# Metamath Proof Explorer

## Theorem carden

Description: Two sets are equinumerous iff their cardinal numbers are equal. This important theorem expresses the essential concept behind "cardinality" or "size." This theorem appears as Proposition 10.10 of TakeutiZaring p. 85, Theorem 7P of Enderton p. 197, and Theorem 9 of Suppes p. 242 (among others). The Axiom of Choice is required for its proof. Related theorems are hasheni and the finite-set-only hashen .

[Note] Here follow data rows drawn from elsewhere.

(* ===== verification/CFloat.v ===== *)
(** * IEEE-754 arithmetic as the C++ code uses it

    [double] and [float] values are the [spec_float] of the Standard Library at
    the precisions of binary64 and binary32; the operations are its
    round-to-nearest-even operations.  Conversions from integers round;
    conversions to integers truncate toward zero and, out of the range of the
    target type, saturate (C++ leaves that case undefined; AArch64's [fcvtzs]
    and [fcvtzu] saturate). *)

From S2P Require Import Prelude.
From Stdlib Require Export SpecFloat.

Declare Scope cfloat_scope.
Delimit Scope cfloat_scope with cfloat.

Definition double : Type := spec_float.
Definition float : Type := spec_float.

Definition f64_of_Z (z : Z) : double := binary_normalize 53 1024 z 0 false.
Definition f64_mul : double -> double -> double := SFmul 53 1024.
Definition f64_div : double -> double -> double := SFdiv 53 1024.
Definition f64_add : double -> double -> double := SFadd 53 1024.
Definition f64_sub : double -> double -> double := SFsub 53 1024.
Definition f64_ltb : double -> double -> bool := SFltb.
Definition f64_leb : double -> double -> bool := SFleb.

Definition f32_of_Z (z : Z) : float := binary_normalize 24 128 z 0 false.
Definition f32_mul : float -> float -> float := SFmul 24 128.
Definition f32_div : float -> float -> float := SFdiv 24 128.
Definition f32_add : float -> float -> float := SFadd 24 128.
Definition f32_sub : float -> float -> float := SFsub 24 128.
Definition f32_ltb : float -> float -> bool := SFltb.

(** [float] to [double] is exact; [double] to [float] rounds. *)
Definition f64_to_f32 (x : double) : float :=
  match x with
  | S754_finite s m e => binary_normalize 24 128 (if s then Zneg m else Zpos m) e s
  | _ => x
  end.
Definition f32_to_f64 (x : float) : double :=
  match x with
  | S754_finite s m e => binary_normalize 53 1024 (if s then Zneg m else Zpos m) e s
  | _ => x
  end.

(** Integer part of a finite value, toward zero. *)
Definition sf_trunc (s : bool) (m : positive) (e : Z) : Z :=
  let a := if 0 <=? e then Zpos m * 2 ^ e else Zpos m / 2 ^ (- e) in
  if s then - a else a.

Definition clampZ (lo hi z : Z) : Z := Z.max lo (Z.min hi z).

(** Conversion of a floating-point value to an integer type of range
    [lo..hi]. *)
Definition sf_to_int (lo hi : Z) (x : spec_float) : Z :=
  match x with
  | S754_zero _ | S754_nan => 0
  | S754_infinity s => if s then lo else hi
  | S754_finite s m e => clampZ lo hi (sf_trunc s m e)
  end.

Definition f64_to_i64 : double -> Z := sf_to_int (- 2 ^ 63) (2 ^ 63 - 1).
Definition f64_to_i32 : double -> Z := sf_to_int (- 2 ^ 31) (2 ^ 31 - 1).
Definition f64_to_u32 : double -> Z := sf_to_int 0 (2 ^ 32 - 1).
Definition f32_to_i64 : float -> Z := sf_to_int (- 2 ^ 63) (2 ^ 63 - 1).
Definition f32_to_i32 : float -> Z := sf_to_int (- 2 ^ 31) (2 ^ 31 - 1).

(** The literal [1.4]. *)
Definition f64_1_4 : double := S754_finite false 6305039478318694 (-52).

Example f64_1_4_spec : f64_div (f64_of_Z 14) (f64_of_Z 10) = f64_1_4.
Proof. vm_compute. reflexivity. Qed.

Example f64_to_i64_ex : f64_to_i64 (f64_mul f64_1_4 (f64_of_Z (-1000))) = -1400.
Proof. vm_compute. reflexivity. Qed.

Lemma clampZ_range (lo hi z : Z) : lo <= hi -> lo <= clampZ lo hi z <= hi.
Proof. unfold clampZ. lia. Qed.

Lemma sf_to_int_range (lo hi : Z) (x : spec_float) :
  lo <= 0 <= hi -> lo <= sf_to_int lo hi x <= hi.
Proof.
  intros H. destruct x as [s | s | | s m e]; simpl; try lia.
  - destruct s; lia.
  - apply clampZ_range. lia.
Qed.

Lemma f64_to_i64_range (x : double) : is_i64 (f64_to_i64 x).
Proof. pose proof (sf_to_int_range (- 2 ^ 63) (2 ^ 63 - 1) x). unfold is_i64, f64_to_i64. lia. Qed.

Lemma f64_to_u32_range (x : double) : is_u32 (f64_to_u32 x).
Proof. pose proof (sf_to_int_range 0 (2 ^ 32 - 1) x). unfold is_u32, f64_to_u32. lia. Qed.

#[export] Hint Resolve f64_to_i64_range f64_to_u32_range : cint.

This theorem is also known as Hume's Principle. Gottlob Frege's two-volumeGrundgesetze der Arithmetik used his Basic Law V to prove this theorem. Unfortunately Basic Law V caused Frege's system to be inconsistent because it was subject to Russell's paradox (see ru ). Later scholars have found that Frege primarily used Basic Law V to Hume's Principle. If Basic Law V is replaced by Hume's Principle in Frege's system, much of Frege's work is restored.Grundgesetze der Arithmetik, once Basic Law V is replaced, proves "Frege's theorem" (the Peano axioms of arithmetic can be derived in second-order logic from Hume's principle). See https://plato.stanford.edu/entries/frege-theorem . We take a different approach, using first-order logic and ZFC, to prove the Peano axioms of arithmetic.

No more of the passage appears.